“Talvez tenha mudado apenas a forma como olhamos para eles.”
Durante muito tempo bastava uma Copa do Mundo para transformar um país. As ruas ganhavam novas cores, o comércio desacelerava e desconhecidos se abraçavam como velhos amigos. Durante noventa minutos, milhões de pessoas respiravam o mesmo sonho. Talvez porque o futebol nunca tenha sido apenas futebol.
A bola sempre carregou algo maior: pertencimento. Ela transforma o indivíduo em parte de um coletivo, aproxima povos, desperta memórias e cria uma linguagem compreendida em qualquer lugar do mundo. Existe algo profundamente humano nesse ritual.

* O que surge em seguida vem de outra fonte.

(* ===== verification/SmtpSpec.v ===== *)
(** The SMTP relay's theorems: how a message is framed on the wire, and what a session
    of the cage can make the relay send to the upstream. *)
From S2P Require Import Prelude Utf8 Json Value ConfigValues MailRelay Smtp.
From S2P Require Inspect Entropy Forms Policy Injector Url Transport H1Messages Samples.
From Stdlib Require Import ZifyBool.

#[local] Existing Instance sees_sent.

(** * Definitions *)

(** ** A receiver *)

(** The transparency of a message body (RFC 5321, 4.5.2) undone, for a receiver that
    takes CR, LF and CRLF all as the end of a line: the body up to the end-of-data
    line, and what is left after it. [bol]: at the beginning of a line. *)
Fixpoint receive (bol : bool) (data : bytes) : option (bytes * bytes) :=
  match data with
  | [] => None
  | b :: r =>
      if bol && (b =? 46) then
        match r with
        | e :: r' => if is_eol e then Some ([], match r' with f :: q => if (e =? 13) && (f =? 10) then q else r' | [] => r' end)
                     else (let? (body, rest) := receive false r in Some (body, rest))
        | [] => None
        end
      else let? (body, rest) := receive (is_eol b) r in Some (b :: body, rest)
  end.
(** [p] ends where a line may begin. *)
Definition at_line_start (p : bytes) : Prop := p = [] \/ exists q e, p = q ++ [e] /\ is_eol e = true.

(** ** What the relay may send to the upstream *)

Section Permitted.
Context `{Unicode} `{Policy.UnicodeUpper} `{Entropy.Log2} `{Forms.Crates}.
Context (env : Env Settings) (self : Inner).
#[local] Abbreviation c := (cfg self).

(** An address is one line, and the policy allows it. *)
Definition sender_permitted (s : str) : Prop := s <> [] /\ (10 ∉ s) /\ (sender_allowlist c = [] \/ to_lowercase s ∈ sender_allowlist c).
Definition recipient_permitted (r : str) : Prop := r <> [] /\ (10 ∉ r) /\ recipient_allowed self r = true.
Definition recipients_permitted (rs : list str) : Prop :=
  Forall recipient_permitted rs /\ Z.of_nat (length rs) <= Z.max 0 (max_recipients c).
(** No longer than the limit, and no inspector of some live settings refused it. *)
Definition body_permitted (body : bytes) : Prop :=
  Z.of_nat (length body) <= Z.max 0 (max_message_bytes c)
  /\ exists k, List.find Inspect.is_block (chain_results self (inspectors (live env k)) body) = None.
Definition opening : list bytes := [crlf_line (lit "EHLO agentcage.local"); crlf_line (lit "AUTH PLAIN " ++ auth_token self)].
Definition mail_line (s : str) : bytes := crlf_line (as_bytes (lit "MAIL FROM:<" ++ s ++ lit ">")).
Definition rcpt_line (r : str) : bytes := crlf_line (as_bytes (lit "RCPT TO:<" ++ r ++ lit ">")).
Definition envelope (s : str) (rs : list str) : list bytes := mail_line s :: map rcpt_line rs.
Definition message (s : str) (rs : list str) (body : bytes) : list bytes := envelope s rs ++ [crlf_line (lit "DATA"); dot_stuff body].
Definition reset_line : bytes := crlf_line (lit "RSET").
(** A whole turn of the relay, or as much of it as the upstream let it send. *)
Inductive turn : list bytes -> Prop :=
| TurnOpening l : l `prefix_of` opening -> turn l
| TurnReset : turn [reset_line]
| TurnQuit : turn [crlf_line (lit "QUIT")]
| TurnMessage s rs body l : sender_permitted s -> recipients_permitted rs -> body_permitted body ->
    l `prefix_of` message s rs body \/ l = envelope s rs ++ [reset_line] -> turn l.
Definition turns (l : list bytes) : Prop := exists ts, Forall turn ts /\ l = concat ts.
End Permitted.

(** * Theorems *)

(** ** Framing *)

(** [dot_stuff] a byte at a time. *)
Fixpoint stuffed (bol : bool) (data : bytes) : bytes :=
  match data with
  | [] => []
  | b :: r => (if bol && (b =? 46) then [46] else []) ++ b :: stuffed (is_eol b) r
  end.
Definition dotted (line : bytes) : bytes := (if starts_with line [46] then [46] else []) ++ line.
Definition empty (l : bytes) : bool := match l with [] => true | _ => false end.
Lemma dotted_app l m : l <> [] -> dotted (l ++ m) = dotted l ++ m.
Proof. destruct l; [done|]. intros _. unfold dotted. cbn [starts_with app]. by destruct (_ && _). Qed.
Lemma stuffed_lines n : forall data cur, (length data <= n)%nat ->
  flat_map dotted (universal_lines cur data) = dotted cur ++ stuffed (empty cur) data.
Proof.
  induction n as [|n IH]; intros [|b r] cur Hn; cbn [length] in Hn; try lia; cbn [universal_lines stuffed].
  1,2: case_bool_decide as E; [subst cur|cbn [flat_map]]; by rewrite ?app_nil_r.
  assert (Hone : dotted cur ++ (if empty cur && (b =? 46) then [46] else []) ++ [b] = dotted (cur ++ [b])).
  { destruct cur as [|x l]; [|rewrite dotted_app by done; done]. unfold dotted. cbn [empty app starts_with andb]. rewrite andb_true_r, (Z.eqb_sym b). by destruct (_ =? _). }
  destruct (Z.eqb_spec b 10) as [->|H10].
  { cbn [flat_map]. rewrite IH by lia. rewrite <- Hone, <- !app_assoc. done. }
  destruct (Z.eqb_spec b 13) as [->|H13].
  { assert (Hend : flat_map dotted ((cur ++ [13]) :: universal_lines [] r) = dotted (cur ++ [13]) ++ stuffed true r) by (cbn [flat_map]; by rewrite IH by lia).
    destruct r as [|e r]; [cbn [flat_map]; rewrite <- Hone, <- !app_assoc; done|]. destruct (Z.eqb_spec e 10) as [->|He].
    - cbn [flat_map]. rewrite IH by (cbn [length] in Hn; lia). replace (cur ++ [13; 10]) with ((cur ++ [13]) ++ [10]) by by rewrite <- app_assoc.
      rewrite dotted_app by by destruct cur. rewrite <- Hone, <- !app_assoc. done.
    - rewrite Hend, <- Hone, <- !app_assoc. done. }
  rewrite IH by lia. rewrite <- Hone, <- !app_assoc. do 3 f_equal. unfold is_eol.
  destruct (Z.eqb_spec b 13), (Z.eqb_spec b 10); try done. by destruct cur.
Qed.
(** [dot_stuff]: the stuffed bytes, at most one line end, and the end-of-data line. *)
Lemma dot_stuff_shape body : exists t, (t = [] \/ t = [13; 10]) /\ dot_stuff body = stuffed true body ++ t ++ [46; 13; 10]
  /\ (t = [] -> exists q, stuffed true body = q ++ [13; 10]).
Proof.
  unfold dot_stuff, splitlines_keepends, split_universal_lines. change (fun line => _ ++ line) with dotted.
  rewrite (stuffed_lines (length body)) by lia. cbn [dotted starts_with app empty]. destruct (ends_crlf (stuffed true body)) eqn:E.
  - exists []. split_and!; [by left|done|]. intros _. unfold ends_crlf in E. apply starts_with_prefix in E as [q Eq].
    exists (rev q). rewrite <- (rev_involutive (stuffed true body)), Eq. cbn [rev app]. by rewrite <- app_assoc.
  - exists [13; 10]. split_and!; [by right|by rewrite <- app_assoc|done].
Qed.
Lemma at_line_start_cons x p : at_line_start (x :: p) -> (p = [] /\ is_eol x = true) \/ (p <> [] /\ at_line_start p).
Proof.
  intros [?|(q & e & E & He)]; [done|]. destruct q as [|y q]; injection E as -> ->; [by left|right]. split; [by destruct q|]. right. by exists q, e.
Qed.
(** After stuffing, a dot at the beginning of a line has a byte after it that does not
    end the line, but in what was put behind. *)
Lemma stuffed_no_end tl : (tl = [46; 13; 10] \/ tl = [13; 10; 46; 13; 10]) -> forall data bol p e q,
  stuffed bol data ++ tl = p ++ 46 :: e :: q -> (p = [] -> bol = true) -> at_line_start p -> is_eol e = true -> e = 13 /\ q = [10].
Proof.
  intros Htl data. induction data as [|b r IH]; intros bol p e q E Hbol Hp He; cbn [stuffed app] in E.
  - pose proof (f_equal length E) as El. rewrite length_app in El. cbn [length] in El.
    assert (Hq : forall x m, p = m ++ [x] -> x = 46 -> False).
    { intros x m -> ->. destruct Hp as [Hp|(l & y & El' & Hy)]; [by destruct m|]. by apply app_inj_tail in El' as [_ <-]. }
    destruct Htl as [-> | ->]; cbn [length] in El.
    + destruct p as [|a [|a' [|]]]; cbn [app length] in *; try lia; injection E as; simplify_eq; done || by destruct (Hq 46 []).
    + destruct p as [|a [|a' [|a'' [|a3 [|]]]]]; cbn [app length] in *; try lia; simplify_eq; done || by destruct (Hq 46 [13; 10]).
  - destruct (bol && (b =? 46)) eqn:Eb; cbn [app] in E.
    + apply andb_true_iff in Eb as [-> Eb%Z.eqb_eq]. subst b. change (is_eol 46) with false in E. destruct p as [|x [|y p]]; cbn [app] in E.
      * injection E as <- _. done.
      * injection E as <- _. by destruct (at_line_start_cons _ _ Hp) as [[_ ?]|[? _]].
      * injection E as <- <- E. destruct (at_line_start_cons _ _ Hp) as [[? _]|[_ Hp1]]; [done|].
        destruct (at_line_start_cons _ _ Hp1) as [[_ ?]|[Hne Hp2]]; [done|]. by eapply IH.
    + destruct p as [|x p]; cbn [app] in E.
      * injection E as -> _. by rewrite Hbol in Eb.
      * injection E as <- E. destruct (at_line_start_cons _ _ Hp) as [[-> Hx]|[Hne Hp1]].
        -- eapply (IH (is_eol b) []); [exact E|done|by left|exact He].
        -- by eapply IH.
Qed.
(** Whether a line begins behind the data. *)
Fixpoint ends_line (bol : bool) (data : bytes) : bool := match data with [] => bol | b :: r => ends_line (is_eol b) r end.
Lemma ends_line_stuffed data : forall bol q, stuffed bol data = q ++ [10] -> ends_line bol data = true.
Proof.
  induction data as [|b r IH]; intros bol q E; cbn [stuffed ends_line] in *; [by destruct q|].
  assert (Eb : exists q', b :: stuffed (is_eol b) r = q' ++ [10]).
  { destruct (bol && (b =? 46)); [|by exists q]. destruct q as [|x q]; [by injection E|]. injection E as _ E. by exists q. }
  destruct Eb as [[|x q'] Eq]; injection Eq as -> Er; [|by eapply IH]. destruct r as [|y r]; [done|]. cbn [stuffed] in Er. by destruct (is_eol 10 && (y =? 46)).
Qed.
Lemma receive_dotted data : forall bol t rest, (t = [] \/ t = [13; 10]) -> (t = [] -> ends_line bol data = true) ->
  receive bol (stuffed bol data ++ t ++ [46; 13; 10] ++ rest) = Some (data ++ t, rest).
Proof.
  induction data as [|b r IH]; intros bol t rest Ht Hend; cbn [stuffed app ends_line] in *.
  - destruct Ht as [-> | ->]; [by rewrite Hend|by destruct bol].
  - specialize (IH (is_eol b) t rest Ht Hend). destruct (bol && (b =? 46)) eqn:Eb; cbn [app].
    + apply andb_true_iff in Eb as [-> Eb%Z.eqb_eq]. subst b. change (is_eol 46) with false in *.
      change (receive true (46 :: 46 :: ?x)) with (let? (body, rest) := receive false (46 :: x) in Some (body, rest)).
      change (receive false (46 :: ?x)) with (let? (body, rest) := receive false x in Some (46 :: body, rest)). by rewrite IH.
    + cbn [receive]. by rewrite Eb, IH.
Qed.
(** C22: C0: [dot_stuff], the framing of a message for the upstream: a receiver that undoes
    the transparency of RFC 5321, and takes CR, LF or CRLF for the end of a line, reads
    from the sent bytes the inspected body - with a line end put behind it at most -
    and stops exactly at their end, with whatever is sent next untouched; and under any
    of those conventions the end-of-data line stands nowhere but at the very end, so no
    body can end its message early and have its rest read as commands. *)
Theorem body_framed body rest :
  (exists t, (t = [] \/ t = [13; 10]) /\ receive true (dot_stuff body ++ rest) = Some (body ++ t, rest))
  /\ (forall p e q, dot_stuff body = p ++ 46 :: e :: q -> at_line_start p -> is_eol e = true -> e = 13 /\ q = [10]).
Proof.
  destruct (dot_stuff_shape body) as (t & Ht & -> & Hend). split.
  - exists t. split; [exact Ht|]. rewrite <- !app_assoc. apply receive_dotted; [exact Ht|]. intros Et. destruct (Hend Et) as [q Eq].
    apply (ends_line_stuffed _ _ (q ++ [13])). by rewrite Eq, <- app_assoc.
  - intros p e q E. refine (stuffed_no_end (t ++ [46; 13; 10]) _ body true p e q E (fun _ => eq_refl)).
    destruct Ht as [-> | ->]; [by left|by right].
Qed.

Mas toda força capaz de unir também pode ser utilizada para conduzir.
George Orwell escreveu que “esporte sério é guerra sem tiros”. Anos depois, Guy Debord refletiu sobre uma sociedade cada vez mais fascinada pelos grandes espetáculos. O antigo Panem et Circenses mudou de forma: hoje, o entretenimento movimenta bilhões, cria ídolos globais, desperta paixões e, por alguns instantes, suspende a realidade.
Ainda assim, seria injusto reduzir o futebol a uma ferramenta de manipulação. Ele continua sendo encontro e emoção genuína. O problema talvez nunca tenha sido o jogo, mas tudo aquilo que construímos ao seu redor – o espetáculo, o marketing, os interesses econômicos, a distração da população e a transformação de atletas em marcas globais.
Na Copa de 2026, porém, algo parece diferente no Brasil. O país que costumava parar para assistir aos jogos demonstrou uma apatia incomum. Vitórias e derrotas já não mobilizaram a mesma intensidade de outras décadas. Seria apenas um desgaste social e político? A desconexão entre torcedores e atletas? Ou o início de uma ruptura silenciosa com um ritual que parece inquestionável?
Os campos continuam lá. As traves permanecem de pé, esperando o próximo jogo. Talvez a maior transformação não tenha acontecido dentro do campo. Talvez tenha acontecido em nós.